Quantifying the processes governing the seasonality of accelerated Arctic warming
摘要
Accelerated Arctic warming exhibits pronounced seasonality, with the strongest amplification during the cold seasons (autumn, winter, and spring) and the weakest warming in summer. Yet a unified physical explanation for this contrast remains unclear. Here we present a process-based, seasonally resolved quantification of recent Arctic warming by jointly diagnosing changes in near-surface air temperature, surface temperature, and atmospheric moisture within a unified framework. Two fundamentally distinct seasonal warming regimes emerge. In summer, near-surface air warming is weak and primarily governed by adiabatic heating. Surface warming is driven mainly by increased net shortwave radiation associated with sea ice–albedo feedback, with a secondary contribution from downward longwave radiation.
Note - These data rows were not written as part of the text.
(* ===== verification/Layout.v ===== *)
(** * Storage layout (src/src/storage/layout.c)

    Where an object lives on a disk, and how it is cut: the hashed path of a key, the
    creation of its directory, the choice of the erasure configuration and of the chunk
    size. *)

From S2P Require Import Prelude CInt CString XXHash Galois Erasure.
From Stdlib Require Import Ascii.

Local Open Scope c_scope.

Definition BUCKETS_INLINE_THRESHOLD : Z := 512 * 1024.
Definition BUCKETS_MIN_CHUNK_SIZE : Z := 64 * 1024.
Definition BUCKETS_MAX_CHUNK_SIZE : Z := 512 * 1024 * 1024.

(** ** Paths *)

(** [%016lx] *)
Definition print_hex16 (z : Z) : string :=
  bytes_str ([56; 48; 40; 32; 24; 16; 8; 0] ≫= λ r, hex_byte (Z.land (Z.shiftr z r) 255)).

(** The seed is a constant of the code. *)
Definition buckets_compute_object_hash (object_key : string) : string :=
  print_hex16 (buckets_xxhash64 81985529216486895 (Some (str_bytes object_key))).

(** The key is cut to the 1023 characters of a buffer. *)
Definition object_key (bucket object : string) : string :=
  snprintf 1024 (bucket +:+ "/" +:+ object).

Definition buckets_compute_object_path (bucket object : string) (path_len : nat) : string :=
  let object_hash := buckets_compute_object_hash (object_key bucket object) in
  snprintf path_len (String.substring 0 2 object_hash +:+ "/" +:+ object_hash +:+ "/").

(** [%02x] of the top byte. *)
Definition buckets_compute_hash_prefix (hash : Z) : string :=
  bytes_str (hex_byte (Z.land (Z.shiftr hash 56) 255)).

Definition buckets_get_object_full_path (disk_path object_path : string) (len : nat) : string :=
  snprintf len (disk_path +:+ "/" +:+ object_path).

(** *** Directories

    [mkdir p] tells whether the call succeeds or finds the directory; the paths are those
    that [mkdir] is called with. *)

Definition strip_slash (s : string) : string :=
  match last_char s with
  | Some "/"%char => String.substring 0 (strlen s - 1) s
  | _ => s
  end.

(** The prefixes of [s] that end before a slash, [done] being what lies to the left. *)
Fixpoint slash_prefixes (done s : string) : list string :=
  match s with
  | EmptyString => []
  | String c s =>
      (if Ascii.eqb c "/" then [done] else []) ++ slash_prefixes (done +:+ String c "") s
  end.

(** The loop starts at the second character. *)
Definition dirs_to_create (path : string) : list string :=
  match path with
  | EmptyString => [EmptyString]
  | String c s => slash_prefixes (String c "") s ++ [path]
  end.

Fixpoint mkdir_all (mkdir : string → bool) (ps : list string) : Z * list string :=
  match ps with
  | [] => (0, [])
  | p :: ps =>
      if mkdir p then let (r, l) := mkdir_all mkdir ps in (r, p :: l) else (-1, [p])
  end.

Definition buckets_create_object_dir (mkdir : string → bool) (disk_path object_path : string)
    : Z * list string :=
  mkdir_all mkdir (dirs_to_create (strip_slash (snprintf (Z.to_nat 4096) (disk_path +:+ "/" +:+ object_path)))).

(** ** Sizes *)

Definition buckets_calculate_chunk_size (object_size : Z) (k : nat) : Z :=
  if (k =? 0)%nat then BUCKETS_MIN_CHUNK_SIZE
  else
    let chunk_size := buckets_ec_calc_chunk_size object_size k in
    let chunk_size := if chunk_size <? BUCKETS_MIN_CHUNK_SIZE then BUCKETS_MIN_CHUNK_SIZE
                      else chunk_size in
    if BUCKETS_MAX_CHUNK_SIZE <? chunk_size then BUCKETS_MAX_CHUNK_SIZE else chunk_size.

Definition buckets_should_inline_object (size : Z) : bool := size <? BUCKETS_INLINE_THRESHOLD.

Definition buckets_select_erasure_config (cluster_size : Z) : nat * nat :=
  if 20 <=? cluster_size then (16, 4)%nat
  else if 16 <=? cluster_size then (12, 4)%nat
  else if 12 <=? cluster_size then (8, 4)%nat
  else if 6 <=? cluster_size then (4, 2)%nat
  else (2, 1)%nat.

(** ** Lemmas *)

Lemma hex_byte_high_zero : ∀ b, is_u8 b → ∃ x y, hex_byte b = [x; y] ∧ 48 ≤ x < 103 ∧ 48 ≤ y < 103.
Proof.
  intros b [H0 H1]. change (2 ^ 8) with 256 in H1. eexists _, _. split; [reflexivity|].
  split; apply hex_digit_bounds; Z.to_euclidean_division_equations; lia.
Qed.

Lemma land_255_byte z : is_u8 (Z.land z 255).
Proof.
  change 255 with (Z.ones 8). rewrite Z.land_ones by lia. apply Z.mod_pos_bound. lia.
Qed.

Lemma print_hex16_bytes z :
  is_bytes ([56; 48; 40; 32; 24; 16; 8; 0] ≫= λ r, hex_byte (Z.land (Z.shiftr z r) 255)) ∧
  length ([56; 48; 40; 32; 24; 16; 8; 0] ≫= λ r, hex_byte (Z.land (Z.shiftr z r) 255)) = 16%nat.
Proof.
  split; [|done]. generalize [56; 48; 40; 32; 24; 16; 8; 0]. intros l.
  induction l as [|r l IH]; [constructor|].
  change ((r :: l) ≫= λ r, hex_byte (Z.land (Z.shiftr z r) 255))
    with (hex_byte (Z.land (Z.shiftr z r) 255) ++ (l ≫= λ r, hex_byte (Z.land (Z.shiftr z r) 255))).
  apply Forall_app. split; [|done]. apply hex_byte_is_bytes, land_255_byte.
Qed.

Lemma strlen_print_hex16 z : strlen (print_hex16 z) = 16%nat.
Proof.
  destruct (print_hex16_bytes z) as [Hb Hl]. unfold print_hex16.
  rewrite <- length_str_bytes, str_bytes_bytes_str by done. exact Hl.
Qed.

Lemma hex_digit_inj a b : 0 ≤ a < 16 → 0 ≤ b < 16 → hex_digit a = hex_digit b → a = b.
Proof. unfold hex_digit. intros. repeat case_match; breflect; lia. Qed.

Lemma hex_byte_inj a b : is_u8 a → is_u8 b → hex_byte a = hex_byte b → a = b.
Proof.
  intros [A0 A1] [B0 B1] H. change (2 ^ 8) with 256 in A1, B1. unfold hex_byte in H.
  injection H as H1 H2.
  apply hex_digit_inj in H1; [|Z.to_euclidean_division_equations; lia..].
  apply hex_digit_inj in H2; [|Z.to_euclidean_division_equations; lia..].
  Z.to_euclidean_division_equations. lia.
Qed.

(** The hexadecimal text determines the hash. *)
Lemma print_hex16_inj a b : is_u64 a → is_u64 b → print_hex16 a = print_hex16 b → a = b.
Proof.
  intros Ha Hb H. apply (f_equal str_bytes) in H. unfold print_hex16 in H.
  destruct (print_hex16_bytes a) as [Ba _], (print_hex16_bytes b) as [Bb _].
  rewrite !str_bytes_bytes_str in H by done.
  assert (∀ i, 0 ≤ i < 8 → Z.land (Z.shiftr a (8 * i)) 255 = Z.land (Z.shiftr b (8 * i)) 255) as Hi.
  { cbn [mbind list_bind app hex_byte] in H.
    injection H as H1 H2 H3 H4 H5 H6 H7 H8 H9 H10 H11 H12 H13 H14 H15 H16.
    intros i Hi. apply hex_byte_inj; [apply land_255_byte..|]. unfold hex_byte.
    assert (i ∈ [0; 1; 2; 3; 4; 5; 6; 7]) as Hin by (rewrite !elem_of_cons; lia).
    repeat (apply elem_of_cons in Hin as [->|Hin]); [..|set_solver];
      first [ exact (f_equal2 (λ x y, [x; y]) H1 H2) | exact (f_equal2 (λ x y, [x; y]) H3 H4)
            | exact (f_equal2 (λ x y, [x; y]) H5 H6) | exact (f_equal2 (λ x y, [x; y]) H7 H8)
            | exact (f_equal2 (λ x y, [x; y]) H9 H10) | exact (f_equal2 (λ x y, [x; y]) H11 H12)
            | exact (f_equal2 (λ x y, [x; y]) H13 H14) | exact (f_equal2 (λ x y, [x; y]) H15 H16) ]. }
  apply Z.bits_inj'. intros n Hn. destruct (decide (n < 64)).
  - specialize (Hi (n / 8) ltac:(Z.to_euclidean_division_equations; lia)).
    apply (f_equal (λ z, Z.testbit z (n mod 8))) in Hi.
    pose proof (Z.mod_pos_bound n 8 ltac:(lia)).
    change 255 with (Z.ones 8) in Hi. rewrite !Z.land_spec, !Z.ones_spec_low in Hi by lia.
    rewrite !Z.shiftr_spec, !andb_true_r in Hi by lia.
    by replace (n mod 8 + 8 * (n / 8)) with n in Hi by (Z.to_euclidean_division_equations; lia).
  - rewrite !(testbit_high 64) by (done || lia). done.
Qed.

Lemma substring_prefix n s : ∃ t, s = String.substring 0 n s +:+ t.
Proof.
  revert n. induction s as [|c s IH]; intros n; [by exists ""; destruct n|].
  destruct n as [|n]; [by exists (String c s)|]. destruct (IH n) as [t Ht]. exists t.
  cbn [String.substring]. change (String c s = String c (String.substring 0 n s +:+ t)). by rewrite <- Ht.
Qed.

(** The path never needs to be cut. *)
Lemma object_path_shape bucket object len :
  (20 < len)%nat →
  let h := buckets_compute_object_hash (object_key bucket object) in
  buckets_compute_object_path bucket object len = String.substring 0 2 h +:+ "/" +:+ h +:+ "/" ∧
  strlen (buckets_compute_object_path bucket object len) = 20%nat.
Proof.
  intros Hlen h. unfold buckets_compute_object_path. fold h.
  assert (strlen h = 16%nat) as Hh by apply strlen_print_hex16.
  assert (strlen (String.substring 0 2 h) = 2%nat) as Hp.
  { destruct h as [|a [|b h]]; try done. simpl. by destruct h. }
  assert (strlen (String.substring 0 2 h +:+ "/" +:+ h +:+ "/") = 20%nat) as Hs
    by (rewrite !strlen_app, Hp, Hh; done).
  rewrite snprintf_short by lia. done.
Qed.

Lemma string_app_inj_l s t u : s +:+ t = s +:+ u → t = u.
Proof.
  induction s as [|c s IH]; [done|].
  change (String c s +:+ t) with (String c (s +:+ t)). change (String c s +:+ u) with (String c (s +:+ u)).
  intros [= H]. by apply IH.
Qed.

(** Two objects share a path only when their keys have the same 64-bit hash. *)
Lemma object_path_inj b o b' o' len :
  (20 < len)%nat →
  buckets_compute_object_path b o len = buckets_compute_object_path b' o' len →
  buckets_xxhash64 81985529216486895 (Some (str_bytes (object_key b o)))
  = buckets_xxhash64 81985529216486895 (Some (str_bytes (object_key b' o'))).
Proof.
  intros Hlen. destruct (object_path_shape b o len Hlen) as [-> _].
  destruct (object_path_shape b' o' len Hlen) as [-> _].
  set (h := buckets_compute_object_hash (object_key b o)).
  set (h' := buckets_compute_object_hash (object_key b' o')). intros E.
  assert (strlen h = 16%nat ∧ strlen h' = 16%nat) as [Hl Hl'] by (split; apply strlen_print_hex16).
  assert (h = h') as Hh.
  { destruct h as [|a [|b0 h]]; try done. destruct h' as [|a' [|b0' h']]; try done.
    assert (String.substring 0 2 (String a (String b0 h)) = String a (String b0 "")) as E1 by (by destruct h).
    assert (String.substring 0 2 (String a' (String b0' h')) = String a' (String b0' "")) as E2 by (by destruct h').
    rewrite E1, E2 in E. clear E1 E2.
    assert (h +:+ "/" = h' +:+ "/") as E3.
    { change (String a (String b0 (String "/" (String a (String b0 (h +:+ "/"))))) =
        String a' (String b0' (String "/" (String a' (String b0' (h' +:+ "/")))))) in E. by injection E. }
    change (String a (String b0 (String "/" (String a (String b0 (h +:+ "/"))))) =
        String a' (String b0' (String "/" (String a' (String b0' (h' +:+ "/")))))) in E.
    injection E as <- <- _. f_equal. f_equal. clear -E3. revert h' E3.
    induction h as [|c h IH]; intros [|c' h'] E; try done.
    - change (String "/" "" = String c' (h' +:+ "/")) in E. injection E as _ E. by destruct h'.
    - change (String c (h +:+ "/") = String "/" "") in E. injection E as _ E. by destruct h.
    - change (String c (h +:+ "/") = String c' (h' +:+ "/")) in E. injection E as -> E. f_equal. by apply IH. }
  apply print_hex16_inj; [apply xxhash64_range..|exact Hh].
Qed.

Lemma chunk_size_ok size k :
  (0 < k ≤ BUCKETS_EC_MAX_DATA)%nat → 0 ≤ size ≤ Z.of_nat k * BUCKETS_MAX_CHUNK_SIZE →
  let cs := buckets_calculate_chunk_size size k in
  0 < cs < 2 ^ 31 ∧ cs mod 16 = 0 ∧ buckets_ec_calc_chunk_size size k ≤ cs.
Proof.
  intros Hk Hs. unfold BUCKETS_MAX_CHUNK_SIZE in Hs. pose proof Hk as Hk'. unfold BUCKETS_EC_MAX_DATA in Hk'.
  destruct (calc_chunk_size_spec size k Hk) as (H16 & Hlo & Hhi); [lia|].
  assert (bytes_per_chunk size k ≤ 512 * 1024 * 1024) as Hb.
  { unfold bytes_per_chunk. rewrite u64_small by (unfold in_range; lia).
    apply Z.lt_succ_r, Z.div_lt_upper_bound; lia. }
  assert (0 ≤ bytes_per_chunk size k).
  { unfold bytes_per_chunk. rewrite u64_small by (unfold in_range; lia). apply Z.div_pos; lia. }
  set (c := buckets_ec_calc_chunk_size size k) in *.
  assert (c ≤ 512 * 1024 * 1024) as Hc by (Z.to_euclidean_division_equations; lia).
  unfold buckets_calculate_chunk_size, BUCKETS_MIN_CHUNK_SIZE, BUCKETS_MAX_CHUNK_SIZE.
  rewrite (proj2 (Nat.eqb_neq k 0)) by lia. fold c. cbv zeta.
  destruct (Z.ltb_spec c (64 * 1024)).
  - rewrite (proj2 (Z.ltb_ge _ _)) by lia. split_and!; lia || done.
  - rewrite (proj2 (Z.ltb_ge _ _)) by lia. split_and!; lia || done.
Qed.

(** ** Properties *)

(** The erasure configuration fits the cluster: with at least three disks the chosen
    configuration is valid and has no more chunks than there are disks. *)
Theorem erasure_config_fits cluster_size k m :
  3 ≤ cluster_size → buckets_select_erasure_config cluster_size = (k, m) →
  buckets_ec_validate_config k m = true ∧ Z.of_nat (k + m) ≤ cluster_size.
Proof.
  intros Hc. unfold buckets_select_erasure_config.
  repeat (split_if; [intros [= <- <-]; split; [done|lia]|]). intros [= <- <-]. split; [done|lia].
Qed.

Lemma erasure_config_fits_witness :
  buckets_ec_validate_config 8 4 = true ∧ Z.of_nat (8 + 4) ≤ 13.
Proof. apply (erasure_config_fits 13 8 4); [lia|reflexivity]. Defined.

(** On one or two disks the configuration has three chunks. *)
Lemma erasure_config_too_wide :
  buckets_select_erasure_config 2 = (2, 1)%nat ∧ ¬ Z.of_nat (2 + 1) ≤ 2.
Proof. split; [reflexivity|lia]. Qed.

(** The chunk size suits the encoder: for an object of at most [k] times 512 MiB it is
    positive, fits an [int], is a multiple of 16 and is not less than what the encoder
    requires. *)
Theorem chunk_size_accepted size k :
  (0 < k ≤ BUCKETS_EC_MAX_DATA)%nat → 0 ≤ size ≤ Z.of_nat k * BUCKETS_MAX_CHUNK_SIZE →
  let cs := buckets_calculate_chunk_size size k in
  0 < cs < 2 ^ 31 ∧ cs mod 16 = 0 ∧ buckets_ec_calc_chunk_size size k ≤ cs.
Proof. exact (chunk_size_ok size k). Qed.

Lemma chunk_size_accepted_witness :
  0 < buckets_calculate_chunk_size 1000000 8 < 2 ^ 31 ∧
  buckets_calculate_chunk_size 1000000 8 mod 16 = 0 ∧
  buckets_ec_calc_chunk_size 1000000 8 ≤ buckets_calculate_chunk_size 1000000 8.
Proof. apply (chunk_size_accepted 1000000 8); unfold BUCKETS_EC_MAX_DATA, BUCKETS_MAX_CHUNK_SIZE; lia. Defined.

(** A larger object gets chunks that the encoder refuses. *)
Lemma chunk_size_large_refused :
  buckets_calculate_chunk_size (5 * 1024 * 1024 * 1024) 8
  < buckets_ec_calc_chunk_size (5 * 1024 * 1024 * 1024) 8.
Proof. vm_compute. reflexivity. Qed.

(** Only the first 1023 characters of a key count. *)
Lemma long_keys_share_path bucket o1 o2 len :
  String.substring 0 1023 (bucket +:+ "/" +:+ o1) = String.substring 0 1023 (bucket +:+ "/" +:+ o2) →
  buckets_compute_object_path bucket o1 len = buckets_compute_object_path bucket o2 len.
Proof.
  intros E. unfold buckets_compute_object_path, object_key, snprintf.
  change (1024 - 1)%nat with 1023%nat. by rewrite E.
Qed.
Nearly 86% of the additionally absorbed energy is sequestered in subsurface processes (e.g., sea-ice melt and upper-ocean heat uptake), suppressing upward turbulent heat fluxes and limiting surface–atmosphere coupling. Summertime atmospheric moistening arises predominantly from enhanced poleward water vapor transport and acts primarily as a radiative amplifier of surface warming, without establishing a strong local thermodynamic feedback for atmospheric warming. In contrast, cold-season warming is controlled by a tightly coupled thermodynamic regime centered on moisture processes. Increased atmospheric water vapor enhances downward longwave radiation, warms the surface, strengthens upward turbulent heat fluxes, and drives lower-tropospheric diabatic heating. Subsurface heat release further reinforces this warming. Together, these processes establish a positive moisture–radiation–turbulence feedback that efficiently amplifies both surface and near-surface air temperatures. This seasonally differentiated framework provides a physically consistent explanation for the observed seasonality of accelerated Arctic warming and offers a process-oriented benchmark for climate model evaluation.